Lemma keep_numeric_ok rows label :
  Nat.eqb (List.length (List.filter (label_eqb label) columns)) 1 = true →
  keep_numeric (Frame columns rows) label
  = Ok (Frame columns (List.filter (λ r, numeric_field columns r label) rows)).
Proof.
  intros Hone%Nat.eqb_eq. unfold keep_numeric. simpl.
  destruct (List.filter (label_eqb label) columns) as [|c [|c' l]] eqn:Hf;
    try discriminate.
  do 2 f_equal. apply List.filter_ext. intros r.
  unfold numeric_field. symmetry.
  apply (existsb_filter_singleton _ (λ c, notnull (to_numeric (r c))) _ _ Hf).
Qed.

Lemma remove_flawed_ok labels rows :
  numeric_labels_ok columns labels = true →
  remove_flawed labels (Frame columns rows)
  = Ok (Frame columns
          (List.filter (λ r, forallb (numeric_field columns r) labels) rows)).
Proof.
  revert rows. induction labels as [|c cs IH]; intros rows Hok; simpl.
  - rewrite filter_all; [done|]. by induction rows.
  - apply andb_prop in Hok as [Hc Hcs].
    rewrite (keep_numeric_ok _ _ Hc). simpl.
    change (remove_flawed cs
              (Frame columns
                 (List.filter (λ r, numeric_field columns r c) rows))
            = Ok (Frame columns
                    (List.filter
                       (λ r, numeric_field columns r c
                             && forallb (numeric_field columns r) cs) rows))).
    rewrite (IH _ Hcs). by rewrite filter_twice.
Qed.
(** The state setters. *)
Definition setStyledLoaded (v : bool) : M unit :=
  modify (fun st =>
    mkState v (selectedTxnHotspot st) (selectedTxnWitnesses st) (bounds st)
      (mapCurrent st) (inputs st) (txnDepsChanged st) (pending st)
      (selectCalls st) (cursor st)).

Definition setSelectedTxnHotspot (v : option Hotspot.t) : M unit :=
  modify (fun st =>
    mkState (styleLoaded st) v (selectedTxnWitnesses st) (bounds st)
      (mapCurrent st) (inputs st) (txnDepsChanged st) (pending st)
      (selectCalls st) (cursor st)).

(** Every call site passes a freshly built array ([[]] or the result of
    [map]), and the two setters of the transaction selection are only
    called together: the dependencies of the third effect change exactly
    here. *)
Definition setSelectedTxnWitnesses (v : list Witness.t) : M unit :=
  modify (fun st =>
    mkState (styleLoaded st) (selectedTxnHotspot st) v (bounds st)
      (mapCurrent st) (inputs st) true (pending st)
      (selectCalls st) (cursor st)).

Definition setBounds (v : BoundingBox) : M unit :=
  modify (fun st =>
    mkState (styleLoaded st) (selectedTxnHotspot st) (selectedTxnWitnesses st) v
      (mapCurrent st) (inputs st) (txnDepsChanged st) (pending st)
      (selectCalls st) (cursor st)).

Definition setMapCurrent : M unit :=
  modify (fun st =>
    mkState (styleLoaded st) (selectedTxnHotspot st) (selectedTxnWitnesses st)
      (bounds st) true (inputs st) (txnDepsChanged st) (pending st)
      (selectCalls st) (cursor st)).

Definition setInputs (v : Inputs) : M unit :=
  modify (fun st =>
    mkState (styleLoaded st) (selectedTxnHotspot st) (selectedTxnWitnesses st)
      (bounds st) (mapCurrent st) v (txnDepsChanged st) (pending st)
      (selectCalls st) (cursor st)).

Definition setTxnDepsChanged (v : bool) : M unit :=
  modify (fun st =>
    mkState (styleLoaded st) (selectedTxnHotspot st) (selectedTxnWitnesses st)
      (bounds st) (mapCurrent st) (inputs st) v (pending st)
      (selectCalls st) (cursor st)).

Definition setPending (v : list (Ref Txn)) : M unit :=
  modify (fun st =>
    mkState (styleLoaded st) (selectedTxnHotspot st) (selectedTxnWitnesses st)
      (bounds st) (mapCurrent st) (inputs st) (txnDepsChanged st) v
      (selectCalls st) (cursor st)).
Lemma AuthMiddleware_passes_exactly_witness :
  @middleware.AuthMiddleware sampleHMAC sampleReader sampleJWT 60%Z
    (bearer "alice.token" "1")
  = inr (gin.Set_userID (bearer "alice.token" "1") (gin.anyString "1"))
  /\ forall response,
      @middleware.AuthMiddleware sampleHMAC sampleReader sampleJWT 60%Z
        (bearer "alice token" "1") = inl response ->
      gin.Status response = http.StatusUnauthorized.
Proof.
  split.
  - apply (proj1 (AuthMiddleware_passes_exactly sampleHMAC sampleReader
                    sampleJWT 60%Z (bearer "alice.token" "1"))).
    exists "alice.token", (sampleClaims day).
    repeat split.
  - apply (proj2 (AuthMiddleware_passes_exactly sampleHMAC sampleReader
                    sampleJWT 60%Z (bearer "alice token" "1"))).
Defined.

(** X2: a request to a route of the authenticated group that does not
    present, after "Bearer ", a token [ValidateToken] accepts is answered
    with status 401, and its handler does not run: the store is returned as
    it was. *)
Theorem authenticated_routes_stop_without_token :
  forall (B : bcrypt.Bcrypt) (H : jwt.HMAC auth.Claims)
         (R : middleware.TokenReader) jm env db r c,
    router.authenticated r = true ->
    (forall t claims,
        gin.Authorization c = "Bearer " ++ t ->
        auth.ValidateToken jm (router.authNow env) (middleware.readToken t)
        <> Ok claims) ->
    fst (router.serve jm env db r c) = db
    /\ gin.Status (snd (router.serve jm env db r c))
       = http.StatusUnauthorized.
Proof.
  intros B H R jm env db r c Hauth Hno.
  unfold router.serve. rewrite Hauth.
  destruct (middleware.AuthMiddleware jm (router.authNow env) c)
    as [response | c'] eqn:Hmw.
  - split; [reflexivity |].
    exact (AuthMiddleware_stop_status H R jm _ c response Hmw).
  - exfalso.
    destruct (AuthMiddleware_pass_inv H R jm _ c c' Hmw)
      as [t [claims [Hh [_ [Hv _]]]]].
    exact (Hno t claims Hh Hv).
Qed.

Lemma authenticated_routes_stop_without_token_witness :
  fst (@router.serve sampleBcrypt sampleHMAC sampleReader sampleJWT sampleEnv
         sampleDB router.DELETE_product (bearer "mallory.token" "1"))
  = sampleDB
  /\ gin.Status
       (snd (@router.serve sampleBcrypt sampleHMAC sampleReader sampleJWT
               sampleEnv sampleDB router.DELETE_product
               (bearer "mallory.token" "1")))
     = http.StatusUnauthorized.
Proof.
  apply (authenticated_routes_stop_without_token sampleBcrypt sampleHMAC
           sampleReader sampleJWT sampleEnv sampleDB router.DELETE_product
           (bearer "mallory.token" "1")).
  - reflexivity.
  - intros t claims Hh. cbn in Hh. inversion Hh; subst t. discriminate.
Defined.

* * *

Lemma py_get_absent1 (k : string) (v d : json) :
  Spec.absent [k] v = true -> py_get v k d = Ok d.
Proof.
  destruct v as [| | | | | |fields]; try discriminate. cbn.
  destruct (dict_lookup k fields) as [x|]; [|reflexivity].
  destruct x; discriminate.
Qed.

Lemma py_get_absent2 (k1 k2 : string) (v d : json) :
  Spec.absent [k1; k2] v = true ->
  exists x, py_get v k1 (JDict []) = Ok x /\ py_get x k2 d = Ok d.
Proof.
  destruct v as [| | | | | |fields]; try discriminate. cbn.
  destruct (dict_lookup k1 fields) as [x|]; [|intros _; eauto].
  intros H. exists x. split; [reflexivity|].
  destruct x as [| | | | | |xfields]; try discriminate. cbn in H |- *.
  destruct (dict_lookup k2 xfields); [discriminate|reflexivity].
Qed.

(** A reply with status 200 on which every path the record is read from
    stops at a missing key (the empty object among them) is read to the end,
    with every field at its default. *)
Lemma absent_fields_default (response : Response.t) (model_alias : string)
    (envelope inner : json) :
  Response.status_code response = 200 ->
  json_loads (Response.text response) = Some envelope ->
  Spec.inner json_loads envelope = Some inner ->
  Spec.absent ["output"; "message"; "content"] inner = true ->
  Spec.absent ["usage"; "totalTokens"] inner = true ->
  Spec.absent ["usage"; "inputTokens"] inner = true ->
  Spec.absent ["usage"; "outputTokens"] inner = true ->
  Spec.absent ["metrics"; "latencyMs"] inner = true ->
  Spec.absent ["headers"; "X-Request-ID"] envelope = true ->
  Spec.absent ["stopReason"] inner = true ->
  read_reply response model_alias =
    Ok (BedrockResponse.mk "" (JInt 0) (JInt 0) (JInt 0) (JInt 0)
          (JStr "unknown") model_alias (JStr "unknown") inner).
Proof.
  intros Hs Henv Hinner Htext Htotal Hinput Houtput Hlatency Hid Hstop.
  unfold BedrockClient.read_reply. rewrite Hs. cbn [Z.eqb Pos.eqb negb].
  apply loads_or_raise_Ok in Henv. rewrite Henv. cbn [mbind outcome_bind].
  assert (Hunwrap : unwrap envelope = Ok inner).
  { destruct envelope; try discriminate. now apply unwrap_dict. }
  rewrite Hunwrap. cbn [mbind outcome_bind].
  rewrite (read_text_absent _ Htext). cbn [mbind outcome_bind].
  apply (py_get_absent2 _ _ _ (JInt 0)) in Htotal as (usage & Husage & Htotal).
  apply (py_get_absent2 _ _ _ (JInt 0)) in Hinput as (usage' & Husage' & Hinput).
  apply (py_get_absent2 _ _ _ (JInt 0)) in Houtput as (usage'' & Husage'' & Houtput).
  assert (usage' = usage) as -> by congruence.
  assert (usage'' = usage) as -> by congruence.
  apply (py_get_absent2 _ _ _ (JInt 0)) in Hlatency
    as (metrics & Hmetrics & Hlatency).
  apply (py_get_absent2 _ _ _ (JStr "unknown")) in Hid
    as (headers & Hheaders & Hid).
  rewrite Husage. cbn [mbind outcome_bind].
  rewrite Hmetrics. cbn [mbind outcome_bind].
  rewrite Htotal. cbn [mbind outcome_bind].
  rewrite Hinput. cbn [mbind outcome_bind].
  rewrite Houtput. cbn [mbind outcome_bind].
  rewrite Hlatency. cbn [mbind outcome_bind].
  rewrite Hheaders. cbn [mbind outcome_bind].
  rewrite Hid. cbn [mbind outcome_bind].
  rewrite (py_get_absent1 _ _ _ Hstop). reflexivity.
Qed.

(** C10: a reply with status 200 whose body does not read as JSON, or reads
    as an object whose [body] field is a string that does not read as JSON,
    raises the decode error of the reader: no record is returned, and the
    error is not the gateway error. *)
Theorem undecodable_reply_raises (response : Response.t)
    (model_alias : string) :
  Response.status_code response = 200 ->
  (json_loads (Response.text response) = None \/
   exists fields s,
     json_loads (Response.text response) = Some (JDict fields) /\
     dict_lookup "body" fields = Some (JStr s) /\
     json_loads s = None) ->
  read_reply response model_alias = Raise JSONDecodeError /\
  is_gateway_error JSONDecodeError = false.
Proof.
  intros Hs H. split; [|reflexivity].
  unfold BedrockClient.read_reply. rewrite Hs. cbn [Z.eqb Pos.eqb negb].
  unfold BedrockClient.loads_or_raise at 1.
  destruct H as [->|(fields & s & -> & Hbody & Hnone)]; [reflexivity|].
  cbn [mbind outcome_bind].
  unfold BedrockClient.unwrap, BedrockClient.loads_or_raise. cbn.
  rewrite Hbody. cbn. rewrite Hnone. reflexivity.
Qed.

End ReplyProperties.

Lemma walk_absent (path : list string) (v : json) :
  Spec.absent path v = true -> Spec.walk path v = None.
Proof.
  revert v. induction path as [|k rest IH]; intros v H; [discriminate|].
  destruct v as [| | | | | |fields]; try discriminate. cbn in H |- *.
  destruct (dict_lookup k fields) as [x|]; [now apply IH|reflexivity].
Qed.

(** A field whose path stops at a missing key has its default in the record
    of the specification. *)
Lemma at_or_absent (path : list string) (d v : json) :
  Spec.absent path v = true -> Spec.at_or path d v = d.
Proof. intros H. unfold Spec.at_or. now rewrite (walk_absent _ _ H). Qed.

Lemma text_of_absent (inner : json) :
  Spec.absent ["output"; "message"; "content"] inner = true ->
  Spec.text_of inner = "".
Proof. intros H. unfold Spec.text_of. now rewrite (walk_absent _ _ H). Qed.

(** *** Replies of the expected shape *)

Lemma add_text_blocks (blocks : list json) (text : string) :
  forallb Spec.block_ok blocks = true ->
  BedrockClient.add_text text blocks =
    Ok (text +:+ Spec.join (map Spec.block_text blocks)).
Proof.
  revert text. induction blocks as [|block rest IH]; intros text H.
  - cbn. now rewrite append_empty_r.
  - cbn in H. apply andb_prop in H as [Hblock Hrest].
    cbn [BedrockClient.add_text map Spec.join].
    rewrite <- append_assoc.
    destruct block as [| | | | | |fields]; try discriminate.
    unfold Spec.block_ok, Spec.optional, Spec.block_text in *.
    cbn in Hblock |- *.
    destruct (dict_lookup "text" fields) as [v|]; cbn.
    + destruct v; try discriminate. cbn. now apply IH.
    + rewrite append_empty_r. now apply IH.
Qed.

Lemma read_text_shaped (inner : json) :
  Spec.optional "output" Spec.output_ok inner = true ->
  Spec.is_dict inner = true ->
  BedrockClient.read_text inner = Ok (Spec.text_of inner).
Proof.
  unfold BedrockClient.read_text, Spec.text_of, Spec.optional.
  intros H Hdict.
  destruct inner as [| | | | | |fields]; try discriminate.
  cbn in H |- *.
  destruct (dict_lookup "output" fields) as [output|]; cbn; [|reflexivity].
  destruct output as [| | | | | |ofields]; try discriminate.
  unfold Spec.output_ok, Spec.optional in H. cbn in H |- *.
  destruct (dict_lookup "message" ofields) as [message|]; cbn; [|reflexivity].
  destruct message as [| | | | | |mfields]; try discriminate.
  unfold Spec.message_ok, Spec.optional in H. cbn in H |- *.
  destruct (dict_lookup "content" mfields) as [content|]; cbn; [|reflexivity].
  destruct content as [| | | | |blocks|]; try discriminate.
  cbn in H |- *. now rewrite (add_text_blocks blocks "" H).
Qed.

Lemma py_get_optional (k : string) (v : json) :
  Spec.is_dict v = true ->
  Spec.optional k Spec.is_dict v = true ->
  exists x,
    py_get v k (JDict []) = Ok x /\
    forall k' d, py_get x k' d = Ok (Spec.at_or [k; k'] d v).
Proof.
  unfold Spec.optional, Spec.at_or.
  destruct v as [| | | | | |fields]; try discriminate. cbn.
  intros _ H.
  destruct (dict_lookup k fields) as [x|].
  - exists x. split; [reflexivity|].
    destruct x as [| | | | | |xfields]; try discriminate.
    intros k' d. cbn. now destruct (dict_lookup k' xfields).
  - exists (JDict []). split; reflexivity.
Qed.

What you need to do:
Wherever a line holds the word "ofields", copy that line out of the entries above.

Exercise output:
  destruct output as [| | | | | |ofields]; try discriminate.
  destruct (dict_lookup "message" ofields) as [message|]; cbn; [|reflexivity].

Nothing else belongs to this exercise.